Data in this exercise:

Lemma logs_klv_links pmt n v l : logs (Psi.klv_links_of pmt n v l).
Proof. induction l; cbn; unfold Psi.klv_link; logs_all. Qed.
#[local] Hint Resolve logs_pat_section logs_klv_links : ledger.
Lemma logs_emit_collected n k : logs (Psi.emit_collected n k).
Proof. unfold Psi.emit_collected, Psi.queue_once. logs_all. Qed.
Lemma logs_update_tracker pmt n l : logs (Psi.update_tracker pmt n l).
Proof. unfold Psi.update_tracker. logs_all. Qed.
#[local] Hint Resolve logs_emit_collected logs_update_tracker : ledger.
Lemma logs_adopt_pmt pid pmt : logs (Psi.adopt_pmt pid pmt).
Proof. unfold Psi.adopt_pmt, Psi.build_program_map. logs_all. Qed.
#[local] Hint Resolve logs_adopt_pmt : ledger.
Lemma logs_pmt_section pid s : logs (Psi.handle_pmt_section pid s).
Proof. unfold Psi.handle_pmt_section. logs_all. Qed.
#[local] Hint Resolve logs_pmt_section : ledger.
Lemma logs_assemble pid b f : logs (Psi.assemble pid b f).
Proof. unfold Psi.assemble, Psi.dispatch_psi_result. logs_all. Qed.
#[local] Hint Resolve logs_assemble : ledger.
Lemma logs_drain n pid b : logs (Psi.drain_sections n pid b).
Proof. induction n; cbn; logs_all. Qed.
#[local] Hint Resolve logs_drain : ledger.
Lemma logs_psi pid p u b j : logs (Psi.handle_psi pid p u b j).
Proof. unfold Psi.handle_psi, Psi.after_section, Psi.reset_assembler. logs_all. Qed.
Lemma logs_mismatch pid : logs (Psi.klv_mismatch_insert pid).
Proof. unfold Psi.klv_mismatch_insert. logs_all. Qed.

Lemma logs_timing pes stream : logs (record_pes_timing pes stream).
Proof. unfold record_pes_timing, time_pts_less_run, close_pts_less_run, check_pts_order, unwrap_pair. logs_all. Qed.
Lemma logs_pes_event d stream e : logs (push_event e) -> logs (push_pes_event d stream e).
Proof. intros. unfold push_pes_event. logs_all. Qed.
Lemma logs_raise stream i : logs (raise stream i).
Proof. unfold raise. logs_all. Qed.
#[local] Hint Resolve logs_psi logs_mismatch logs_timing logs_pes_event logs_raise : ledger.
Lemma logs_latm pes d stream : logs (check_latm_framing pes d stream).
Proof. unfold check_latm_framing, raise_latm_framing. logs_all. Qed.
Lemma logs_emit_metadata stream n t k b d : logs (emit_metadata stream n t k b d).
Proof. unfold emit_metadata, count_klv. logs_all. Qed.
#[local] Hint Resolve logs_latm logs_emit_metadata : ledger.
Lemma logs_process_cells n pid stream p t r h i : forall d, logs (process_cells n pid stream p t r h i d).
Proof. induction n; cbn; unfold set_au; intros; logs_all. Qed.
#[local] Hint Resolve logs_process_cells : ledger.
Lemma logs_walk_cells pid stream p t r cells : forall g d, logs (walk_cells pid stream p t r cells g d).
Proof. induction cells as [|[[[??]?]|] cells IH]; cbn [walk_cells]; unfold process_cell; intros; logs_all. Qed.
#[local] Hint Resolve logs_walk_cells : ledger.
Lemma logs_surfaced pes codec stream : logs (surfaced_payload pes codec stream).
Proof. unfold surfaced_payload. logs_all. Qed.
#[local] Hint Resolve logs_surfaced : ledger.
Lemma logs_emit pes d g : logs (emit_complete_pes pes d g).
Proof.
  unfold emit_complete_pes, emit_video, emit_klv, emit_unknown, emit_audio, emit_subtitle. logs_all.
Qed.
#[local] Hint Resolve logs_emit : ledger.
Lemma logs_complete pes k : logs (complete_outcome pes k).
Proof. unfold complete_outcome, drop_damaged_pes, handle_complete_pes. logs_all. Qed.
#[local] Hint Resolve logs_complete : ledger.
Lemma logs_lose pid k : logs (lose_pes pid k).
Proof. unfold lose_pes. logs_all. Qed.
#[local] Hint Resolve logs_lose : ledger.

* * *

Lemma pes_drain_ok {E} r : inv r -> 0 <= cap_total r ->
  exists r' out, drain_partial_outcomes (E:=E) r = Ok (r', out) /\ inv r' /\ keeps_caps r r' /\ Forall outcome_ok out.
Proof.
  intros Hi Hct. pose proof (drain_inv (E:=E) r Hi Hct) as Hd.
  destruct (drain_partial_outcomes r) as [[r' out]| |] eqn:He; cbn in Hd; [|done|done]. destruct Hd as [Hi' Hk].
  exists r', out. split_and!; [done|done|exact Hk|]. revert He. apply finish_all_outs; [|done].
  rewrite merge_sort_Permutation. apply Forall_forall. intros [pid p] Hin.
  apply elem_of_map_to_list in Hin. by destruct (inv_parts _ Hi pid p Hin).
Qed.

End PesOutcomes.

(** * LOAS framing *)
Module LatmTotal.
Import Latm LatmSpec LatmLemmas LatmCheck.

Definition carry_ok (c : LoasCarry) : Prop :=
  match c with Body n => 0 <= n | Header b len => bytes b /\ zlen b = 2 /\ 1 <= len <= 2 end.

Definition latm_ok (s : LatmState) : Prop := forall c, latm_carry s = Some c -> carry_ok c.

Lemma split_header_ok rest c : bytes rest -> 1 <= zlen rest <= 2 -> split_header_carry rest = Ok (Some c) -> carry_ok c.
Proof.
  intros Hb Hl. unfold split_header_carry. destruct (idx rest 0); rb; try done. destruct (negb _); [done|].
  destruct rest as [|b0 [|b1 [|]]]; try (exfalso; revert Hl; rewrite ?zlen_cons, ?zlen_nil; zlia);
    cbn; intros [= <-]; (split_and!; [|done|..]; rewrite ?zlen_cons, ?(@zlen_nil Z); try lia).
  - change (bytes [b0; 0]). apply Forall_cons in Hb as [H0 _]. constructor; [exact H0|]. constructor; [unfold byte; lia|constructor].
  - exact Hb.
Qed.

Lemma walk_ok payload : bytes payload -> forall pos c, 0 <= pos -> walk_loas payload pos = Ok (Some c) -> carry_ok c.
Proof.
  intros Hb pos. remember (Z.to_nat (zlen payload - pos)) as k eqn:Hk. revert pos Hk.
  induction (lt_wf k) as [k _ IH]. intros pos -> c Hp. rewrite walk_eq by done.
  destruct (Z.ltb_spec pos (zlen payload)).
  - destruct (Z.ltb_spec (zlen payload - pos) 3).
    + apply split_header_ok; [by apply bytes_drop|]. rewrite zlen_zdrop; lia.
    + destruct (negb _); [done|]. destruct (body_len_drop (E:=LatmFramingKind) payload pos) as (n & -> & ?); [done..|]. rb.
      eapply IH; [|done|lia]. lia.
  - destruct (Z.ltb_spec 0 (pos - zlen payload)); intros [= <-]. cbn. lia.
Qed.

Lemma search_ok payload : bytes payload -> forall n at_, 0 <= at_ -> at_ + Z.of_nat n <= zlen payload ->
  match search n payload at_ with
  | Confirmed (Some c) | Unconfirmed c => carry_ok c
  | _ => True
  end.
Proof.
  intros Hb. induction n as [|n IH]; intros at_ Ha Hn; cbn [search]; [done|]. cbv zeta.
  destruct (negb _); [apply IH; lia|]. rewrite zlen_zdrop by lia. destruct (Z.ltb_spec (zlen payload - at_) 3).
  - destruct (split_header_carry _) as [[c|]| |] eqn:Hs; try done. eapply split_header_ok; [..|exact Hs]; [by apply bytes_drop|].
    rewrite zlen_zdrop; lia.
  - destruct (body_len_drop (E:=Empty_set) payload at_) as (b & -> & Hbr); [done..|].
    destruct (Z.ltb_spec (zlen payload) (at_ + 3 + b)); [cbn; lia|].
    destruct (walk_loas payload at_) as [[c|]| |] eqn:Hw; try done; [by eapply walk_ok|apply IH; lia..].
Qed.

Task to carry out:
Go to the line in the material above that contains "#[local] Hint Resolve logs_walk_cells" and copy exactly from there through the line that contains "#[local] Hint Resolve logs_lose : ledger.", stopping after it.

Output of the exercise:
#[local] Hint Resolve logs_walk_cells : ledger.
Lemma logs_surfaced pes codec stream : logs (surfaced_payload pes codec stream).
Proof. unfold surfaced_payload. logs_all. Qed.
#[local] Hint Resolve logs_surfaced : ledger.
Lemma logs_emit pes d g : logs (emit_complete_pes pes d g).
Proof.
  unfold emit_complete_pes, emit_video, emit_klv, emit_unknown, emit_audio, emit_subtitle. logs_all.
Qed.
#[local] Hint Resolve logs_emit : ledger.
Lemma logs_complete pes k : logs (complete_outcome pes k).
Proof. unfold complete_outcome, drop_damaged_pes, handle_complete_pes. logs_all. Qed.
#[local] Hint Resolve logs_complete : ledger.
Lemma logs_lose pid k : logs (lose_pes pid k).
Proof. unfold lose_pes. logs_all. Qed.
#[local] Hint Resolve logs_lose : ledger.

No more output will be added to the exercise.